Three times a year I go to a local university along with a group of other members of my local SCORE* chapter. It is a nationally known school that trains and graduates medical technicians. Most are fresh in from high school and graduate the university with little more than internship job experience.
We go there to conduct mock job interviews to help the graduates polish their interview skills and punch up resume’s. The issue of experience always comes up and for good reason.
This is the second installment in my series of the 16 Qualities of a Superlative Leader. The first, intelligence leads to this one, experience. Albert Einstein, arguably one of the most intelligent people in the modern world, said that “Knowledge comes from experience. Information is not knowledge. The only source of knowledge is experience.”
I do not want to give any impression that I am uncomfortable with higher education. I am not. I have a Master’s degree myself. But superlative leaders are not merely educated. They are also experienced.
A young graduate joined a prestigious company and quickly became an admirer of one of the company’s leaders. After several weeks, he approached the man and asked if he would become a mentor. One of the first questions he asked of the mentor was “How did you get to the position and place of authority and influence that you have?”
“That’s simple,” the man replied. “Good decisions.”
“But how do you learn to make good decisions?”
“Simple,” the mentor answered. “Experience.”
“Well, enough,” the young grad answered. “But, if I may, how do you get the experience?”
“Simple, again,” he replied. “Bad decisions.”
Indeed, the information we acquire in the formal educational process provides a body of facts and insights that get us started. But it is experience that matures our insights and gives life to facts. The strategic and tactical skills of leadership require the application of one’s skill in a real life situation.
The business dictionary defines it as “Familiarity with a skill or field of knowledge acquired over months or years of actual practice and which, presumably, has resulted in superior understanding or mastery.”
Superlative leaders, because they are intelligent and can figure things out, let experience teach them even more. Bad decisions have yielded the knowledge to make good decisions.
Here are 8 reasons why experience is one of my 16 qualities of the superlative leader.
- Because it illustrates that you have a history of successful encounters with the exigencies of life. Life always pitches curve balls. Experienced people have learned to read the pitch and respond with the right hit.
- Because it demonstrates that you can handle success…and failure. Winning is great and not always that easy to handle. But failure is part of the game, too.
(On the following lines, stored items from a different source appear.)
(** The lexer counts the braces of code and of nothing else: those in comments,
    strings and templates, and those that pair up, make no difference. *)
Theorem braces_counted pieces lastPiece : Forall (λ e, code_ok e.2) pieces → code_ok lastPiece →
  countUnbalancedCurlyBraces (print_pieces pieces lastPiece) = balance pieces.
Proof.
  intros Hp Hl. unfold countUnbalancedCurlyBraces. change {| lx_state := Code; templateStack := []; openBraces := 0 |} with (at_code [] 0).
  assert (∀ n, openBraces (scan (at_code [] n) (print_pieces pieces lastPiece)) = n + balance pieces) as H; [|apply H].
  unfold print_pieces. induction Hp as [|[b p] pieces Hp _ IH]; intros n; cbn [flat_map app balance fold_right fst snd].
  - rewrite <-(app_nil_r (print lastPiece)). rewrite (proj1 scan_print) by done. cbn. lia.
  - fold (balance pieces). rewrite <-!app_assoc, (proj1 scan_print) by done. cbn [app]. rewrite scan_step.
    transitivity (openBraces (scan (at_code [] (n + if b then 1 else -1)) (flat_map (λ e, print e.2 ++ [brace e.1]) pieces ++ print lastPiece))).
    + by destruct b.
    + rewrite IH. lia.
Qed.

(** Regular expressions are not known to the lexer: a brace or a quote in one counts. *)
Lemma braces_in_regex :
  countUnbalancedCurlyBraces (js "const r = /{/;") = 1 ∧ countUnbalancedCurlyBraces (js "const r = /'/; { ") = 0.
Proof. by vm_compute. Qed.

(** ** Blocked hosts *)

Definition dotted (a b c d : Z) : jstr := str_join (js ".") (string_of_nat <$> [a; b; c; d]).
Definition dotted_char (c : Z) : Prop := is_digit c = true ∨ c = chr ".".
You don’t field every pitch every time but over time and with experience you do get better at it.
- Because successful encounters with the exigencies of life produce one essential component of successful and impactful leadership – confidence. Confidence breeds, well, confidence. If people are to follow, they must have confidence in the one who leads. Without it, their loyalty is tentative and your platform is shaky. More importantly, you must have confidence in yourself. There’s nothing like the successful encounter with exigencies that builds your confidence in your abilities and role as a leader.
- Because experience indicates time and circumstances have honed your skill sets and your information base resulting in what others will recognize as a growing competence. Incompetence and inexperience are inseparable. Experience makes a seasoned veteran where there had been a novice. Superlative leaders know what they are doing and others know that, too. If you want people to trust you and follow you, they have to believe in you. Competence reinforces their trust.
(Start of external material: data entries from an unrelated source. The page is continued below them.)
Lemma cookie_parts_joined (ps : list (jstr * jstr)) (es : list jstr) :
  Forall2 (λ p e, ∀ pad, pad = [] ∨ pad = js " " → cookie_part decodeURIComponent (pad ++ e) = Some p ∧ chr ";" ∉ pad ++ e) ps es →
  omap (cookie_part decodeURIComponent) (split_on (chr ";") (str_join (js "; ") es)) = ps.
Proof.
  intros H. assert (∀ pad, pad = [] ∨ pad = js " " → es ≠ [] →
    omap (cookie_part decodeURIComponent) (split_on (chr ";") (pad ++ str_join (js "; ") es)) = ps) as Hall.
  - induction H as [|p e ps es Hp Hps IH]; intros pad Hpad Hne; [done|]. destruct (Hp pad Hpad) as [H1 H2].
    destruct es as [|e' es]; cbn [str_join].
    + inversion_clear Hps. rewrite split_on_none by done. cbn [omap list_omap]. by rewrite H1.
    + change (js "; ") with (chr ";" :: js " ") at 1. cbn [app].
      rewrite app_assoc, split_on_app by done. cbn [omap list_omap]. rewrite H1. f_equal.
      by apply (IH (js " ")); [right|].
  - destruct es; [inversion H; vm_compute; reflexivity|]. by apply (Hall []); [left|].
Qed.

(** Cookies that [setCookie] has written are read as they were: after a browser has
    sent back the pairs of the [Set-Cookie] headers, each value is found under the
    encoding of its name, that is, under the name itself if it needs no encoding. *)
Theorem cookie_roundtrip (cs : list (jstr * jstr * option CookieOptions)) texts :
  Forall (λ c, jstr_wf c.1.1 ∧ jstr_wf c.1.2 ∧ c.1.1 ≠ []) cs → NoDup (fst ∘ fst <$> cs) →
  map_result (λ c, cookie_text c.1.1 c.1.2 c.2) cs = Ok texts →
  ∀ n v o en, (n, v, o) ∈ cs → encodeURIComponent n = Ok en → en ≠ PROTO →
  map_get (parsedCookies (Some (str_join (js "; ") (cookie_pair <$> texts)))) en = Some v.
Proof.
  intros Hwf Hnd Ht n v o en Hin Hen Hproto. apply map_result_Ok in Ht.
  assert (∃ ps, Forall2 (λ c p, encodeURIComponent c.1.1 = Ok p.1 ∧ c.1.2 = p.2) cs ps ∧
    Forall2 (λ p e, ∀ pad, pad = [] ∨ pad = js " " → cookie_part decodeURIComponent (pad ++ e) = Some p ∧ chr ";" ∉ pad ++ e)
      ps (cookie_pair <$> texts)) as (ps & Hps & Hparts).
  { clear Hnd Hin. induction Ht as [|[[n' v'] o'] t cs ts Hc _ IH]; [by exists []|].
    apply Forall_cons in Hwf as [(Hn & Hv & Hne) Hwf]. destruct (IH Hwf) as (ps & H1 & H2).
    cbn [fst snd] in *. destruct (cookie_pair_text n' v' o' t Hn Hv Hc) as (en' & ev & He1 & He2 & Hpair).
    exists ((en', v') :: ps). split; [by constructor|]. cbn [fmap list_fmap]. constructor; [|done].
    intros pad Hpad. rewrite Hpair. split; [by apply (cookie_part_pair pad n' v')|].
    pose proof (encodeURIComponent_chars _ _ Hn He1). pose proof (encodeURIComponent_chars _ _ Hv He2).
    rewrite !not_elem_of_app. split_and!; [|by apply uri_char_not; [|left]| |by apply uri_char_not; [|left]].
    - destruct Hpad as [->| ->]; apply (bool_decide_unpack _); vm_compute; exact I.
    - apply (bool_decide_unpack _); vm_compute; exact I. }
  assert ((en, v) ∈ ps) as Hp.
  { apply list_elem_of_lookup in Hin as [i Hi]. destruct (Forall2_lookup_l _ _ _ _ _ Hps Hi) as ([en' v'] & Hp & E1 & E2).
    cbn [fst snd] in E1, E2. rewrite Hen in E1. injection E1 as <-. subst v'. by eapply list_elem_of_lookup_2. }
  assert (map_wf ps) as Hpwf.
  { clear Hin Hp Hparts Ht. unfold map_wf, map_keys. induction Hps as [|[[n' v'] o'] [en' v''] cs ps [E1 E2] Hps IH]; [constructor|].
    cbn [fst snd] in *. apply Forall_cons in Hwf as [(Hn & Hv & Hne) Hwf]. cbn [fmap list_fmap] in *.
    apply NoDup_cons in Hnd as [Hni Hnd]. constructor; [|by apply IH]. intros (p & E & Hp)%list_elem_of_fmap.
    apply list_elem_of_lookup in Hp as [i Hi]. destruct (Forall2_lookup_r _ _ _ _ _ Hps Hi) as (c & Hc & F1 & F2).
    apply Hni, list_elem_of_fmap. exists c. split; [|by eapply list_elem_of_lookup_2].
    rewrite Forall_forall in Hwf. destruct (Hwf c) as (Hcn & _); [by eapply list_elem_of_lookup_2|]. cbn in E. subst en'.
    by eapply encodeURIComponent_inj. }
  unfold parsedCookies. destruct (str_join _ _) as [|x xs] eqn:Ej.
  - exfalso. apply cookie_parts_joined in Hparts. rewrite Ej in Hparts. cbn in Hparts. subst ps. by apply elem_of_nil in Hp.
  - rewrite <-Ej, (cookie_parts_joined ps _ Hparts). rewrite map_get_obj_build by done. by apply elem_map_get.
Qed.

(** ** Server-sent events *)

(** A reference reader of an event stream, as the standard of [EventSource] gives it
    (without [retry], which makes no event): the complete lines of the stream, and
    what each of them does to the buffers and the events that were dispatched. *)
Fixpoint stream_lines (line s : jstr) : list jstr :=
  match s with
  | [] => []
  | c :: s' =>
      if c =? 10 then line :: stream_lines [] s'
      else if c =? 13 then (if starts_with s' [10] then stream_lines line s' else line :: stream_lines [] s')
      else stream_lines (line ++ [c]) s'
  end.

Record Buffers := { b_data : option jstr; b_type : jstr; b_lastId : jstr; b_events : list (jstr * jstr * jstr) }.
Definition empty_buffers (lastId : jstr) : Buffers := {| b_data := None; b_type := []; b_lastId := lastId; b_events := [] |}.

Definition read_line (b : Buffers) (line : jstr) : Buffers :=
  match line with
  | [] =>
      {| b_data := None; b_type := []; b_lastId := b_lastId b;
         b_events := b_events b ++
           match b_data b with
           | Some d => [(match b_type b with [] => js "message" | t => t end, d, b_lastId b)]
           | None => []
           end |}
  | _ =>
      let '(field, value) := match index_of line (js ":") with
        | None => (line, [])
        | Some i => (take i line, match drop (i + 1) line with 32 :: v => v | v => v end)
        end in
      if jstr_eqb field (js "event") then {| b_data := b_data b; b_type := value; b_lastId := b_lastId b; b_events := b_events b |}
      else if jstr_eqb field (js "data") then
        {| b_data := Some match b_data b with Some d => d ++ [10] ++ value | None => value end; b_type := b_type b;
           b_lastId := b_lastId b; b_events := b_events b |}
      else if jstr_eqb field (js "id") && negb (existsb (Z.eqb 0) value) then
        {| b_data := b_data b; b_type := b_type b; b_lastId := value; b_events := b_events b |}
      else b
  end.

Definition read_events (stream : jstr) : list (jstr * jstr * jstr) :=
  b_events (fold_left read_line (stream_lines [] stream) (empty_buffers [])).

(** Text that cannot break a line *)
Definition plain_line (s : jstr) : Prop := 10 ∉ s ∧ 13 ∉ s.

Section sse.
Context (json_stringify : jsval → option jstr).

Definition event_text (e : SseEvent) : jstr :=
  match se_data e with JUndef => [] | JStr s => s | v => default [] (json_stringify v) end.
Definition event_plain (e : SseEvent) : Prop :=
  13 ∉ event_text e ∧ (∀ s, se_event e = Some s → plain_line s) ∧ (∀ s, se_id e = Some s → plain_line s ∧ 0 ∉ s) ∧
  (∀ s, se_retry e = Some s → plain_line s).

(** The events as they should arrive: an event without an id has the last one *)
Fixpoint arriving (lastId : jstr) (es : list SseEvent) : list (jstr * jstr * jstr) :=
  match es with
  | [] => []
  | e :: es =>
      let i := default lastId (se_id e) in
      (match se_event e with None | Some [] => js "message" | Some t => t end, event_text e, i) :: arriving i es
  end.

Lemma stream_lines_app l line s : plain_line l → stream_lines line (l ++ 10 :: s) = (line ++ l) :: stream_lines [] s.
Proof.
  intros [H1 H2]. revert line. induction l as [|c l IH]; intros line; cbn [app stream_lines].
  - by rewrite app_nil_r.
  - apply not_elem_of_cons in H1 as [Hc1 H1]. apply not_elem_of_cons in H2 as [Hc2 H2].
    rewrite (proj2 (Z.eqb_neq c 10)), (proj2 (Z.eqb_neq c 13)) by done. rewrite IH by done. by rewrite <-app_assoc.
Qed.

Lemma split_lines_plain s : 13 ∉ s → Forall plain_line (split_lines s) ∧ str_join [10] (split_lines s) = s ∧ split_lines s ≠ [].
Proof.
  induction s as [|c s IH]; intros Hs.
  - split; [|done]. constructor; [|constructor]. split; by apply not_elem_of_nil.
  - apply not_elem_of_cons in Hs as [Hc Hs]. destruct (IH Hs) as (H1 & H2 & H3). cbn [split_lines].
    rewrite (proj2 (Z.eqb_neq c 13)) by done. cbn [andb]. destruct (Z.eqb_spec c 10) as [->|Hn].
    + split_and!; [|by destruct (split_lines s); [done|]; cbn [str_join app] in *; rewrite H2|done].
      constructor; [split; apply not_elem_of_nil|done].
    + destruct (split_lines s) as [|l ls]; [done|]. split_and!; [| |done].
      * apply Forall_cons in H1 as [[Hl1 Hl2] H1]. constructor; [|done].
        split; rewrite not_elem_of_cons; done.
      * rewrite <-H2. by destruct ls.
Qed.

(** A field of the payload as lines of the stream *)
Lemma sse_field_lines name value s : plain_line name → (∀ v, value = Some v → plain_line v) →
  stream_lines [] (sse_field name value ++ s) =
  (match value with Some v => [name ++ js ": " ++ v] | None => [] end) ++ stream_lines [] s.
Proof.
  intros Hn Hv. destruct value as [v|]; [|done]. destruct (Hv v eq_refl) as [H1 H2]. cbn [sse_field].
  transitivity (stream_lines [] ((name ++ js ": " ++ v) ++ 10 :: s)); [by rewrite <-!app_assoc|].
  apply stream_lines_app. destruct Hn as [Hn1 Hn2].
  split; rewrite !not_elem_of_app; (split_and!; [done| |done]); apply (bool_decide_unpack _); vm_compute; exact I.
Qed.

Lemma data_lines ls s : Forall plain_line ls →
  stream_lines [] (flat_map (λ line, sse_field (js "data") (Some line)) ls ++ s) =
  ((λ l, js "data: " ++ l) <$> ls) ++ stream_lines [] s.
Proof.
  induction 1 as [|l ls Hl _ IH]; [done|]. cbn [flat_map]. rewrite <-app_assoc, sse_field_lines.
  - rewrite IH. done.
  - split; apply (bool_decide_unpack _); vm_compute; exact I.
  - by intros v [= <-].
Qed.

Lemma read_field b name v : chr ":" ∉ name → name ≠ [] →
  read_line b (name ++ js ": " ++ v) =
  if jstr_eqb name (js "event") then {| b_data := b_data b; b_type := v; b_lastId := b_lastId b; b_events := b_events b |}
  else if jstr_eqb name (js "data") then
    {| b_data := Some match b_data b with Some d => d ++ [10] ++ v | None => v end; b_type := b_type b;
       b_lastId := b_lastId b; b_events := b_events b |}
  else if jstr_eqb name (js "id") && negb (existsb (Z.eqb 0) v) then
    {| b_data := b_data b; b_type := b_type b; b_lastId := v; b_events := b_events b |}
  else b.
Proof.
  intros Hc Hn. change (js ": " ++ v) with (chr ":" :: 32 :: v). unfold read_line. change (js ":") with [chr ":"].
  rewrite index_of_char by done. rewrite take_app_length, drop_app_ge by lia.
  replace (length name + 1 - length name)%nat with 1%nat by lia. cbn [drop]. by destruct name.
Qed.

Lemma read_event b v : read_line b (js "event" ++ js ": " ++ v) =
  {| b_data := b_data b; b_type := v; b_lastId := b_lastId b; b_events := b_events b |}.
Proof. rewrite read_field; [done| |done]. apply (bool_decide_unpack _); vm_compute; exact I. Qed.

Lemma read_retry b v : read_line b (js "retry" ++ js ": " ++ v) = b.
Proof. rewrite read_field; [done| |done]. apply (bool_decide_unpack _); vm_compute; exact I. Qed.

Lemma read_id b v : 0 ∉ v → read_line b (js "id" ++ js ": " ++ v) =
  {| b_data := b_data b; b_type := b_type b; b_lastId := v; b_events := b_events b |}.
Proof.
  intros Hv. rewrite read_field; [|apply (bool_decide_unpack _); vm_compute; exact I|done].
  assert (existsb (Z.eqb 0) v = false) as ->; [|done].
  apply existsb_false_iff, Forall_forall. intros z Hz. apply Z.eqb_neq. by intros <-.
Qed.

Lemma read_data ls b : ls ≠ [] →
  fold_left read_line ((λ l, js "data: " ++ l) <$> ls) b =
  {| b_data := Some match b_data b with Some d => d ++ [10] ++ str_join [10] ls | None => str_join [10] ls end;
     b_type := b_type b; b_lastId := b_lastId b; b_events := b_events b |}.
Proof.
  assert (∀ l b, read_line b (js "data: " ++ l) =
    {| b_data := Some match b_data b with Some d => d ++ [10] ++ l | None => l end; b_type := b_type b;
       b_lastId := b_lastId b; b_events := b_events b |}) as Hone.
  { intros l b'. change (js "data: " ++ l) with (js "data" ++ js ": " ++ l). rewrite read_field; [done| |done].
    apply (bool_decide_unpack _); vm_compute; exact I. }
  revert b. induction ls as [|l ls IH]; intros b Hne; [done|]. cbn [fmap list_fmap fold_left]. rewrite Hone.
  destruct ls as [|l' ls]; [done|]. rewrite IH by done. cbn [b_data b_type b_lastId b_events str_join].
  f_equal. f_equal. by destruct (b_data b); rewrite <-?app_assoc.
Qed.

Lemma read_field_opt name value b : chr ":" ∉ name → name ≠ [] →
  fold_left read_line (match value with Some v => [name ++ js ": " ++ v] | None => [] end) b =
  match value with Some v => read_line b (name ++ js ": " ++ v) | None => b end.
Proof. by destruct value. Qed.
- Because it means you have learned how to play well with others. It’s called the socialization process and some people never quite get through it. But most do and experience teaches how to get along and go along. Superlative leaders are adaptable, flexible, and amiable. Experience shows us how and when.
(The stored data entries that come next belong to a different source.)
Inductive atomic_step (a : atomic_world) : option event → atomic_world → Prop :=
| atomic_invoke id c :
    a_calls a !! id = None →
    atomic_step a (Some (Invoke id c)) {| a_store := a_store a; a_calls := <[id := Pending c]> (a_calls a) |}
| atomic_decide id c m' r :
    a_calls a !! id = Some (Pending c) → decides (a_store a) c m' r →
    atomic_step a None {| a_store := m'; a_calls := <[id := Decided r]> (a_calls a) |}
| atomic_answer id r :
    a_calls a !! id = Some (Decided r) →
    atomic_step a (Some (Answer id r)) {| a_store := a_store a; a_calls := delete id (a_calls a) |}.

(** ** The invariant *)

(** The keys whose values are never split: the only ones that may be read while
    others write. *)
Context (small : key → Prop).

Definition unsplit (q : dkey) (v : stored_value) : Prop :=
  match v with Chunked _ _ _ _ => ∀ k, q = user_key k → ¬ small k | _ => True end.
Definition tidy (q : dkey) (v : stored_value) : Prop := lasting q v ∧ unsplit q v.

Definition store_ok (d : D) : Prop := deno_inv 0 (dk_row d) ∧ all_values tidy (dk_row d).
Definition abs (d : D) : key → option (kv_value * Z) := live_entry 0 (dk_row d).

(** The calls considered *)
Definition call_ok (c : kv_call kv_value) : Prop :=
  match c with
  | CGet k => small k
  | CSet k v => value_wf v ∧ (small k → isLargePayload v = false)
  | CDelete _ => True
  | CCommit _ mus =>
      Forall (λ mu, match mu with MSet k v => value_wf v ∧ (small k → isLargePayload v = false)
                                | MDelete _ => True end) mus
  end.
Definition event_ok (e : event) : Prop := match e with Invoke _ c => call_ok c | Answer _ _ => True end.

(** [d'] is a later state: what it holds with an old versionstamp is old. *)
Definition later (d d' : D) : Prop :=
  dk_clock d ≤ dk_clock d' ∧
  ∀ q r, dk_row d' q = Some r → r_stamp r ≤ dk_clock d → dk_row d q = Some r.

#[export] Instance later_po : PreOrder later.
Proof.
  split.
  - intros d. split; [done|]. auto.
  - intros d1 d2 d3 [H12 Hr12] [H23 Hr23]. split; [lia|]. intros q r Hq Hs.
    apply Hr12; [apply Hr23; [done|lia]|done].
Qed.

Lemma later_remove d q : later d (dk_remove q d).
Proof.
  split; [apply dk_remove_clock|]. intros q' r. rewrite dk_remove_row. by case_decide.
Qed.

Lemma native_steps_new now s ms m q r :
  native_steps now s m ms q = Some r → r_stamp r = s ∨ m q = Some r.
Proof.
  unfold native_steps. revert m. induction ms as [|n ms IH]; intros m; cbn; [by right|].
  intros [?|Hm]%IH; [by left|]. destruct n; cbn in Hm; case_decide; try done; [|by right..].
  injection Hm as <-. by left.
Qed.

Lemma later_commit d now cs ms d' r : dk_commit now cs ms d = (d', r) → later d d'.
Proof.
  intros Hd. destruct (dk_accepts cs ms) eqn:Ea.
  - destruct (forallb (check_holds (dk_row d)) cs) eqn:Ec.
    + destruct (dk_commit_applies d now cs ms Ea Ec) as (d1 & Hd1 & Hlt & Hrows).
      rewrite Hd in Hd1. injection Hd1 as -> _. split; [lia|]. intros q r1. rewrite Hrows.
      intros [Hs|?]%native_steps_new; [lia|done].
    + rewrite (dk_commit_fails d now cs ms Ea Ec) in Hd. by injection Hd as -> _.
  - destruct (dk_commit_refused d now cs ms Ea) as [e He]. rewrite He in Hd. by injection Hd as -> _.
Qed.

Lemma later_step d p d' p' : prog_step d p d' p' → later d d'.
Proof. intros Hp. inversion Hp; subst; [done|done|done|by eapply later_commit..|apply later_remove|done]. Qed.

(** A check that holds means that the entry is as it was read. *)
Lemma check_current d d' q :
  later d d' → check_holds (dk_row d') (entry_at d q) = true → dk_row d' q = dk_row d q.
Proof.
  unfold check_holds. intros [_ Hl] Hc%bool_decide_eq_true. cbn in Hc.
  destruct (dk_row d' q) as [r|] eqn:E; cbn in Hc.
  - destruct (dk_row d q) as [r0|] eqn:E0; [|done]. injection Hc as Hs. rewrite <-E0. symmetry.
    apply Hl; [done|]. rewrite Hs. by eapply dk_stamps.
  - by destruct (dk_row d q).
Qed.

(** *** Where a call stands

    [decided r p]: [p] only has to answer [r].  [pend d c p]: the call [c] has had
    no effect when the store was [d], and whatever the others do it will have the
    effect of the specification at one of its operations, or none. *)
Fixpoint decided (r : result exn (kv_reply kv_value)) (p : kvprog (kv_reply kv_value)) : Prop :=
  match p with
  | Done a => r = Ok a
  | Throw e => r = Err e
  | Now f => ∀ t, decided r (f t)
  | Sleep f => decided r f
  | _ => False
  end.

(** The operation that took the store from [d] to [d'] is the effect of [c]. *)
Definition effect (d : D) (c : kv_call kv_value) (d' : D) (p : kvprog (kv_reply kv_value)) : Prop :=
  store_ok d' ∧ (∀ k, abs d' k = (spec_call (abs d) (stored_call c)).1 k) ∧
  decided (Ok (spec_call (abs d) (stored_call c)).2) p.

Fixpoint pend (d0 : D) (c : kv_call kv_value) (p : kvprog (kv_reply kv_value)) : Prop :=
  match p with
  | Done r => (∃ cs mus, c = CCommit cs mus) ∧ r = RCommit {| cr_ok := false; cr_version := None |}
  | Throw e => may_throw c e
  | Now f => ∀ t, pend d0 c (f t)
  | Sleep f => pend d0 c f
  | Read q f => ∀ d, later d0 d → store_ok d →
      pend d c (f (entry_at d q)) ∨ effect d c d (f (entry_at d q))
  | Atomic cs ms f =>
      (∀ e, refused (D := D) → may_throw c e) ∧
      ∀ d now, later d0 d → store_ok d →
      if forallb (check_holds (dk_row d)) cs
      then ∀ d', (∀ q, dk_row d' q = native_steps now (dk_clock d') (dk_row d) ms q) → effect d c d' (f true)
      else pend d c (f false)
  | Remove q f => ∀ d d', later d0 d → store_ok d →
      (∀ q', dk_row d' q' = if decide (q' = q) then None else dk_row d q') → effect d c d' f
  | Entries _ _ _ => False
  end.

Lemma pend_later d0 d1 c p : later d0 d1 → pend d0 c p → pend d1 c p.
Proof.
  intros Hl. induction p as [a|e|f IH|f IH|q f IH|cs ms f IH|q f IH|q cu f IH]; cbn; auto.
  - intros Hp d Hd. apply Hp. by transitivity d1.
  - intros [He Hp]. split; [done|]. intros d now Hd. apply Hp. by transitivity d1.
  - intros Hp d d' Hd. apply Hp. by transitivity d1.
Qed.

(** The operations of a pending or decided call *)
Lemma decided_step r d p d' p' : prog_step d p d' p' → decided r p → d' = d ∧ decided r p'.
Proof. intros Hs. inversion Hs; subst; cbn; naive_solver. Qed.

Lemma pend_step d c p d' p' :
  store_ok d → pend d c p → prog_step d p d' p' →
  (d' = d ∧ pend d c p') ∨ effect d c d' p'.
Proof.
  intros Hok Hp Hs. destruct Hs as [f t|f|q f|now cs ms f d' b Hd|now cs ms f d' e Hd|q f|q cu f]; cbn in Hp.
  - left. auto.
  - left. auto.
  - destruct (Hp d) as [?|?]; [done..|by left|by right].
  - destruct Hp as [_ Hp]. specialize (Hp d now (reflexivity d) Hok).
    destruct (dk_accepts cs ms) eqn:Ea.
    + destruct (forallb (check_holds (dk_row d)) cs) eqn:Ec.
      * destruct (dk_commit_applies d now cs ms Ea Ec) as (d1 & Hd1 & _ & Hrows).
        rewrite Hd in Hd1. injection Hd1 as -> ->. right. by apply Hp.
      * rewrite (dk_commit_fails d now cs ms Ea Ec) in Hd. injection Hd as <- <-. by left.
    + destruct (dk_commit_refused d now cs ms Ea) as [e He]. by rewrite He in Hd.
  - destruct Hp as [He _]. destruct (dk_accepts cs ms) eqn:Ea.
    + destruct (forallb (check_holds (dk_row d)) cs) eqn:Ec.
      * destruct (dk_commit_applies d now cs ms Ea Ec) as (d1 & Hd1 & _). by rewrite Hd in Hd1.
      * by rewrite (dk_commit_fails d now cs ms Ea Ec) in Hd.
    + destruct (dk_commit_refused d now cs ms Ea) as [e' He']. rewrite He' in Hd. injection Hd as <- <-.
      left. split; [done|]. cbn. apply He. by exists cs, ms.
  - right. eapply Hp; [done..|]. intros. apply dk_remove_row.
  - done.
Qed.

(** *** The calls *)

Lemma store_ok_rows d' m :
  (∀ q, dk_row d' q = m q) → deno_inv 0 m → all_values tidy m →
  store_ok d' ∧ ∀ k, abs d' k = live_entry 0 m k.
Proof.
  intros E Hi Ht. destruct (inv_rows 0 m (dk_row d') E Hi) as [Hi' Hl].
  split; [split; [done|by eapply all_values_rows]|done].
Qed.

Lemma tidy_permanent m : all_values tidy m → all_values lasting m.
Proof. intros Ht q r Hr. by destruct (Ht q r Hr). Qed.

Lemma write_value_tidy k v ver x :
  (small k → isLargePayload v = false) → all_written tidy (write_value k v ver None x).
Proof.
  intros Hs. apply write_value_written; [done|]. destruct (isLargePayload v) eqn:E; [|done].
  intros ty n. split; [done|]. intros k' <-%(inj user_key) Hk. by specialize (Hs Hk).
Qed.

Lemma pend_get d0 k : small k → pend d0 (CGet k) (deno_call (CGet k)).
Proof.
  intros Hk. cbn [deno_call]. unfold deno_get.
  destruct (validateKey k) as [[]|e] eqn:Ev; cbn; [|by left].
  intros d _ [Hi Ht]. right. unfold effect, abs, live_entry. cbn [spec_call stored_call fst snd].
  split; [done|]. split; [done|]. specialize (Hi k). unfold envelope_ok in Hi.
  destruct (dk_row d (user_key k)) as [r|] eqn:Er; [|done].
  specialize (Hi r eq_refl). destruct (Ht _ _ Er) as [Hl Hu]. cbn.
  destruct (r_value r) as [v n [t|]|n e ty c| |]; try done. by apply (Hu k) in Hk.
Qed.

Lemma pend_cas d0 k v left :
  value_wf v → (small k → isLargePayload v = false) →
  pend d0 (CSet k v) (kvprog_bind (λ _, Done RDone) (cas_loop k v None None left)).
Proof.
  intros Hwf Hs. revert d0. induction left as [|left IH]; intros d0; [by right; left|].
  assert (∀ P : Prop, P → P) as Hid by done.
  assert (pend d0 (CSet k v) (kvprog_bind (λ _, Done RDone) (Read (user_key k) (λ e,
    Atomic [e] (delete_chunks k (envelope_chunks (e_value e)) ++
                write_value k v (envelope_version (e_value e) + 1) None None)
      (λ ok, if ok then Done tt else cas_loop k v None None left))))) as Hr;
    [|cbn [cas_loop]; by destruct (S left <? MAX_CAS_RETRIES)%nat].
  cbn. intros d1 _ Hok1. left. split; [by right; right|]. intros d now Hl [Hi Ht].
  destruct (check_holds (dk_row d) (entry_at d1 (user_key k))) eqn:Hc; cbn; [|apply IH].
  intros d' Hrows. pose proof (check_current _ _ _ Hl Hc) as Hcur. rewrite <-Hcur in Hrows.
  rewrite (permanent_version 0) in Hrows by (done || by apply tidy_permanent).
  destruct (set_block 0 now (dk_clock d') (dk_row d) k v (envelope_chunks (r_value <$> dk_row d (user_key k)))
    (version_of (live_entry 0 (dk_row d) k) + 1) None None) as [Hi' Hl']; [|done..|].
  { destruct (live_entry 0 (dk_row d) k) as [[v0 n0]|] eqn:E; cbn; [|done].
    pose proof (live_entry_version 0 (dk_row d) k v0 n0 (Hi k) E). lia. }
  eapply store_ok_rows in Hi' as [Hok' Habs]; [|exact Hrows|].
  - split_and!; [done| |done]. intros k'. rewrite Habs, Hl'. cbn. done.
  - apply all_values_steps; [|done]. apply Forall_app. split; [apply delete_chunks_written|by apply write_value_tidy].
Qed.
- Because experience sharpens your vision and shows you what to look for and what you see when you look. Novices are a bit wide-eyed. Well-meaning, but wide-eyed. Experience in a particular industry sharpens your focus and narrows the field of vision so you know what’s critical, what’s important, and what’s less imperative.
- Because you learn not only what to look for but what to overlook. Not everything or ever incidence demands your presence or even your attention. In the beginning you are everywhere and learning everything. Experience teaches what to ignore or place lower down the list of priorities.
- Because it demonstrates perseverance. Some objectives are reached quickly, many are not. Time in the saddle buys you the right to be respected and listened to. You earn the loyalty of others by virtue of battles fought and victories won.
Experience is where life makes itself real. All superlative leaders are full of experiences upon which they can draw, of lessons learned the easy way and the hard way. Novices are full of knowledge. Seasoned, experiences leaders are full of wisdom.
*Score is a volunteer branch of the Small Business Administration. Its name means the Service Corps Of Retired Executives. There are about 400 chapters throughout the United States staffed by volunteers from every facet of business. They offer their services at no charge to business people and aspiring ones.